━━ Data supplied ━━
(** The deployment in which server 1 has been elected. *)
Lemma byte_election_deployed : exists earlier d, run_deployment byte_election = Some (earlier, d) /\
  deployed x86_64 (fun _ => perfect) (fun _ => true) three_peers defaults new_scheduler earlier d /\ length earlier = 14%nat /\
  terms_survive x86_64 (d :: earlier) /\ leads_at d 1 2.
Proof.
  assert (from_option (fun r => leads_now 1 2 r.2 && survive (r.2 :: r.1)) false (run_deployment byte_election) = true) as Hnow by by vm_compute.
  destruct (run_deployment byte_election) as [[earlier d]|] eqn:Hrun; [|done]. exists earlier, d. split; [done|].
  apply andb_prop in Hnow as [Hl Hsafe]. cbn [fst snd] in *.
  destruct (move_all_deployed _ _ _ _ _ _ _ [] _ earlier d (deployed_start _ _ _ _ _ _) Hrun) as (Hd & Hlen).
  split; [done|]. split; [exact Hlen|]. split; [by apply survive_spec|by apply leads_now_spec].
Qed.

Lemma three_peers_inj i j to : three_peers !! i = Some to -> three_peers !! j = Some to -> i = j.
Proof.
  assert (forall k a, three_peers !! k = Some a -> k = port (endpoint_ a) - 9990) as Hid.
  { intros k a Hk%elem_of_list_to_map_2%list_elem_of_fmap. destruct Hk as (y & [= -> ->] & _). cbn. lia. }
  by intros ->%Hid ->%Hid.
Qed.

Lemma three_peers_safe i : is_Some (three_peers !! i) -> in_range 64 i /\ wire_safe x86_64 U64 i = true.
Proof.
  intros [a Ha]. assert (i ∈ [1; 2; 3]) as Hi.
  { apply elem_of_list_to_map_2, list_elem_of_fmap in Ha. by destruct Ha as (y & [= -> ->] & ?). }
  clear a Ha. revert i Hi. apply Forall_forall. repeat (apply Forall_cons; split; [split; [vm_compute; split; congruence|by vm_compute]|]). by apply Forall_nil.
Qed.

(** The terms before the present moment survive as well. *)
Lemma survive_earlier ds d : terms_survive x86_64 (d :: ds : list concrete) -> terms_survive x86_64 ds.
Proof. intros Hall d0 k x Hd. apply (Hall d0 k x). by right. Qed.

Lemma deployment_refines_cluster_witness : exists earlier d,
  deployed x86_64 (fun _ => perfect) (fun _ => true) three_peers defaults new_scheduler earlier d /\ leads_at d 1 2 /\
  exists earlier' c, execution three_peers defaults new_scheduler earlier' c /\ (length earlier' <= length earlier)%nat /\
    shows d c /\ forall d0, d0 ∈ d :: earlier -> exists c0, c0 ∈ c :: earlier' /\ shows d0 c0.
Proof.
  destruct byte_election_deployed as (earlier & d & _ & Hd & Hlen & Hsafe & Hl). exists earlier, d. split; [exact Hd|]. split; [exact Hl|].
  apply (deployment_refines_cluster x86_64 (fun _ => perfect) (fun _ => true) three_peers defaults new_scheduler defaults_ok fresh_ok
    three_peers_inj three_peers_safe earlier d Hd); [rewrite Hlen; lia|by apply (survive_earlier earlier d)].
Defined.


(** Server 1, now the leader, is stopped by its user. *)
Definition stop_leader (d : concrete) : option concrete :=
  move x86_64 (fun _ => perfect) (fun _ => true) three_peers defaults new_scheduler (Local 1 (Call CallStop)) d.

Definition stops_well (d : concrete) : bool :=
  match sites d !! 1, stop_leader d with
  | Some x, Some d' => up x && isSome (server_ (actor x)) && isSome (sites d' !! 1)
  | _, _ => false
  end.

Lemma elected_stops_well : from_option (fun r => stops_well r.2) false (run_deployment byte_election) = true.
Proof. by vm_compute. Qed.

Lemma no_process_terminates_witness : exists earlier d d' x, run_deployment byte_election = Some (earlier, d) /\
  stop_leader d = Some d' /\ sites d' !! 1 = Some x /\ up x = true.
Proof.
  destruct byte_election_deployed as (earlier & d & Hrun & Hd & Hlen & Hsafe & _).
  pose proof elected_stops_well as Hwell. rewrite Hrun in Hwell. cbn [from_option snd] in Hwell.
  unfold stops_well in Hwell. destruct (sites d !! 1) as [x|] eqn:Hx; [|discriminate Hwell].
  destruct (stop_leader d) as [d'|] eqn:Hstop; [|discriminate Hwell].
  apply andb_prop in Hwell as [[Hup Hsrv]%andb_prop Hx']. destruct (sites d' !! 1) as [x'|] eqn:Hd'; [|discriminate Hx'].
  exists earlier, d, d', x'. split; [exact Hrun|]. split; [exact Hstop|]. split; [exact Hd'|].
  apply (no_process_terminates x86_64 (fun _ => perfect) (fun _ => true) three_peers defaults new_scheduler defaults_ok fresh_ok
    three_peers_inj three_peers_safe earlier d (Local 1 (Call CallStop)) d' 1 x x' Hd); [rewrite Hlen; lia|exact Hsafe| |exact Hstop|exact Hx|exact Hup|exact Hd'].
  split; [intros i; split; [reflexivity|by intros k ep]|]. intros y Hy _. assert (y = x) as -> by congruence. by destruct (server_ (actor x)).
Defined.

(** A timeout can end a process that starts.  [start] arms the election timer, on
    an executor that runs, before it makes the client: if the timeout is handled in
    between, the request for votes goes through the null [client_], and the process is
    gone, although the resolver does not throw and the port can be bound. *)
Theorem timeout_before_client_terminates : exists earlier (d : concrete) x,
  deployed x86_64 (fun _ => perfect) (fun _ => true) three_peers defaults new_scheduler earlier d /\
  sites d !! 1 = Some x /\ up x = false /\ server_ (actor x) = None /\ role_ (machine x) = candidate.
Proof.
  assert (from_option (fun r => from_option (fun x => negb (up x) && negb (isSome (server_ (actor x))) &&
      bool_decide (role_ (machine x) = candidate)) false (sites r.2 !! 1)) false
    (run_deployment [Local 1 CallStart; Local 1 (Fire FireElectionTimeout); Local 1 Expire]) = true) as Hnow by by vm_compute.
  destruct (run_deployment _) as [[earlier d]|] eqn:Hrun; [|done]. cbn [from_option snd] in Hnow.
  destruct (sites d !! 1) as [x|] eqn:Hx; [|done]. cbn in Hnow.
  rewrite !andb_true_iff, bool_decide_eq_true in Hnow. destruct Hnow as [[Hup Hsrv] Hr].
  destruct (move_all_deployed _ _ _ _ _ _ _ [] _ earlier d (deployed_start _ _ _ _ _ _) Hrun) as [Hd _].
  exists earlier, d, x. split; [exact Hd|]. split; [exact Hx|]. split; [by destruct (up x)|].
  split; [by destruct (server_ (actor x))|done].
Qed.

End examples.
━━━
• _Work required_
Each line from the one containing "destruct (run_deployment _)" through the end of the entries, both included, is to be returned exactly, with no other lines.

• _Answer area_
  destruct (run_deployment _) as [[earlier d]|] eqn:Hrun; [|done]. cbn [from_option snd] in Hnow.
  destruct (sites d !! 1) as [x|] eqn:Hx; [|done]. cbn in Hnow.
  rewrite !andb_true_iff, bool_decide_eq_true in Hnow. destruct Hnow as [[Hup Hsrv] Hr].
  destruct (move_all_deployed _ _ _ _ _ _ _ [] _ earlier d (deployed_start _ _ _ _ _ _) Hrun) as [Hd _].
  exists earlier, d, x. split; [exact Hd|]. split; [exact Hx|]. split; [by destruct (up x)|].
  split; [by destruct (server_ (actor x))|done].
Qed.

End examples.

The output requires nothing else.